How parents can prepare kids for Common Core

Common Core learning standards

“Common Core bumps [education] up a notch for both students and parents, and it’s going to take collaboration between teachers and the community to succeed,” says Lesa Lindberg, EdD, a middle school assistant principal who teaches general education courses at the University of Phoenix Little Rock Campus.

But following the new standards is easier than it may seem, she notes, advising that there’s no need for parents to panic about what their kids will be asked to do. Here, Lindberg offers four ways parents can get on board:


Use Common Core books at home.

Half of the new standards are dedicated to language arts, so making reading a family activity can go a long way toward helping kids get the most out of their studies, Lindberg says. She notes that companies like Scholastic have created reading lists by grade level that match the types of texts students will have to analyze, and that even 15 minutes of reading per day can make a difference.

“Engage in active discussion with kids about what they’re reading,” Lindberg says. “Compare and contrast different types of books, especially if you have kids of different ages.”


Visit the library.

Under Common Core, students are required to conduct in-depth research from multiple sources and then discuss their findings with peers.

“Say a class is studying the Civil War,” Lindberg says. “You’ll go into a class and find kids in small groups, one listening to a podcast, another watching a video and a third reading an article.

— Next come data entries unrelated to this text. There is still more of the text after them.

(** C3 as it is stated fails: the report of a result without detection is
    not the congratulation alone. *)
Lemma formatAsMarkdown_not_a_single_line :
  totalDetections (emptyResult 0) = 0
  /\ formatAsMarkdown sampleNode (emptyResult 0) <> allClear
  /\ length (split_nl (formatAsMarkdown sampleNode (emptyResult 0))) = 6.
Proof.
  split; [reflexivity|]. split; [vm_compute; discriminate | vm_compute; reflexivity].
Qed.

Lemma detection_line_exact_witness :
  readFileSync sampleNode serverPath = Some serverSpec
  /\ exists d p ms m,
       In d (fst (scanFile sampleNode initialState serverPath))
       /\ In p FLAKY_PATTERNS
       /\ Regex.Enumerates (regex p) serverSpec 0 ms /\ In m ms
       /\ d = mkDetection serverPath serverSpec (split_nl serverSpec) p m
       /\ line d = 1 + newlines (firstn (Regex.index m) serverSpec)
       /\ forall N, onLine serverSpec (Regex.index m) N <-> line d = N.
Proof.
  split; [reflexivity|].
  assert (Hd : exists d l,
             fst (scanFile sampleNode initialState serverPath) = d :: l)
    by (vm_compute; eauto).
  destruct Hd as (d & l & Hd).
  assert (Hin : In d (fst (scanFile sampleNode initialState serverPath)))
    by (rewrite Hd; left; reflexivity).
  destruct (detection_line_exact sampleNode initialState serverPath serverSpec d
              eq_refl Hin) as (p & ms & m & H).
  exists d, p, ms, m. split; [exact Hin | exact H].
Defined.







(** On the sample tree [--ci] fails the run, and does not when the
    directory has nothing to scan or when the help is asked for. *)
Example ci_runs :
  exitCode (main sampleNode [js "--ci"; js "/repo"]) = 1
  /\ exitCode (main sampleNode [js "--ci"; js "/nowhere"]) = 0
  /\ exitCode (main sampleNode [js "--ci"; js "--help"; js "/repo"]) = 0
  /\ exitCode (main sampleNode [js "/repo"]) = 0.
Proof. vm_compute. repeat split. Qed.

Lemma scanFile_depends_on_content_only_witness :
  readFileSync sampleNode serverPath = readFileSync sampleNode serverPath
  /\ fst (scanFile sampleNode usedState serverPath)
     = fst (scanFile sampleNode initialState serverPath).
Proof.
  split; [reflexivity|].
  exact (proj2 (scanFile_depends_on_content_only sampleNode sampleNode
                  usedState initialState serverPath serverPath eq_refl)
               eq_refl).
Defined.

(** ** JSON: reading back what [stringify] writes *)

Module JSONFacts.
Import JSON.

(** *** Strings *)

Lemma hexValue_hexDigit d : (d < 16)%N -> hexValue (hexDigit d) = Some d.
Proof.
  intros Hd. unfold hexDigit, hexValue.
  destruct (N.ltb d 10) eqn:E.
  - apply N.ltb_lt in E.
    replace (N.leb 48 (48 + d) && N.leb (48 + d) 57) with true.
    + f_equal. lia.
    + symmetry. apply andb_true_iff. split; apply N.leb_le; lia.
  - apply N.ltb_ge in E.
    replace (N.leb 48 (87 + d) && N.leb (87 + d) 57) with false.
    + replace (N.leb 97 (87 + d) && N.leb (87 + d) 102) with true.
      * f_equal. lia.
      * symmetry. apply andb_true_iff. split; apply N.leb_le; lia.
    + symmetry. apply andb_false_iff. right. apply N.leb_gt. lia.
Qed.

Then they’ll all come together to compare and contrast.” She points out that families can do similar activities on their own for an hour or two.

“Go to the public library as a family, with each member searching for information on a chosen topic from different types of media,” she suggests, noting that parents in her Arkansas school district are able to fit library time into their schedules. “Come together to share your findings, and continue the discussion at home around the dinner table.”


Join the Pinterest community.

This popular social media site “has many at-home Common Core activity suggestions,” Lindberg says, noting that new ones are pinned to the site every day by teachers, parents and curriculum developers.

These exercises can help kids have fun while preparing for the more rigorous Common Core math standards, which, according to Lindberg, are designed to be more in line with other countries’ levels of math achievement — such as requiring students to be prepared for Algebra I by eighth grade.

A quick search for Common Core math activities on the Pinterest® site turned up ideas for subtraction bowling and Play-Doh® math, which parents and kids can do at home together using materials they probably already have on hand.


Check out specific apps.

Lindberg recommends that parents browse the many Common Core apps available for iPad®, tablet and smartphone devices to help kids engage with technology and simplify homework time for parents. Popular free apps include ShowMe Interactive Whiteboard, StoryLines for Schools and iTooch Elementary School.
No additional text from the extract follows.